Straight Bet

A single wager on one outcome -- moneyline, point spread, or total -- not a parlay or combination ticket.

A straight bet is the most basic wager type. You stake on one outcome: a moneyline winner, a point spread result, or a game total (over/under). It does not combine selections like a parlay, teaser, or round robin does. The bet wins or loses on that single market alone.

Everything else is built on top of straight bets. Pros and casuals both use them because the math is clear, the risk is fixed, and grading is simple. You know your exact upside before kickoff, and you do not need several outcomes to break your way.
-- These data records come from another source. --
(* ===== verification/Sink.v ===== *)
(** * The load-test sink
    (src/crates/load-test-sink/src/main.rs)

    The stand-in for a provider that load tests and failover tests run against: its
    settings from the environment, its two endpoints, and that the gateway's client for
    OpenAI-compatible providers reads from it what it was set to say. A handler gets the
    request's document and returns its answer; the delay before it, the listener and the
    logs are left out. *)

From Stdlib Require Import Ascii.
From S2P Require Import Prelude Str Float Types Json Errors Sse Provider Clients.

(** ** Settings *)

Record SinkState := {
  si_latency_ms : Z;
  si_stream_default : bool;
  si_response_text : string;
  si_error_status : option Z;
}.

(** [str::parse::<u16>] and [str::parse::<bool>] *)
Definition parse_u16 (s : string) : option Z := n ← parse_u64 s; if n <=? 65535 then Some n else None.

Definition parse_bool (s : string) : option bool :=
  if bool_decide (s = "true") then Some true else if bool_decide (s = "false") then Some false else None.

Definition default_sink_response : string :=
  "Hello from the mock LLM server. Simulated response for load testing.".

(** The state and the port. *)
Definition sink_from_env (env : string -> option string) : SinkState * Z :=
  ({| si_latency_ms := default 100 (parse_u64 (default "100" (env "SINK_LATENCY_MS")));
      si_stream_default := default true (parse_bool (default "true" (env "SINK_STREAM")));
      si_response_text := default default_sink_response (env "SINK_RESPONSE");
      si_error_status := c ← env "SINK_STATUS" ≫= parse_u16; if c =? 200 then None else Some c |},
   default 8081 (parse_u16 (default "8081" (env "SINK_PORT")))).

(** ** The endpoints *)

Inductive SinkAnswer :=
  | SinkJson (status : Z) (body : Value)
  | SinkEvents (data : list Value).

(** [StatusCode::from_u16] *)
Definition status_from_u16 (code : Z) : option Z :=
  if (100 <=? code) && (code <=? 999) then Some code else None.

Definition error_response (st : SinkState) : option SinkAnswer :=
  (fun code => SinkJson (default 503 (status_from_u16 code))
     (json_object [("error", json_object
        [("message", VString ("sink configured to return " +:+ show_Z code))])])) <$> si_error_status st.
Most straight bets on spreads and totals in U.S. markets run at standard -110 odds: risk $110 to win $100, with the extra $10 being the sportsbook’s commission (vig or juice). Moneyline straight bets carry variable odds tied to each side’s win probability.

Example

You place a straight bet of $110 on the Philadelphia Eagles -3.5 at -110 odds. Eagles win by 4 or more: bet wins, you collect $100 profit plus your $110 stake. Eagles win by exactly 3 or fewer, or lose outright: bet loses, you forfeit the $110. No other game or outcome factors in – just this one spread.

Key Points

  • Single selection: A straight bet covers exactly one outcome. No extra legs or conditions to meet.
  • Three common forms: Placed on the moneyline, the point spread, or the game total (over/under).
  • Lower risk than parlays: Only one outcome has to hit, so the win probability beats multi-leg wagers.
  • Standard pricing: Most spread and total straight bets run at -110, meaning risk $110 to win $100 before line shopping.
  • Preferred by professionals: Experienced bettors favor them for the cleanest edge calculation and most consistent long-term results.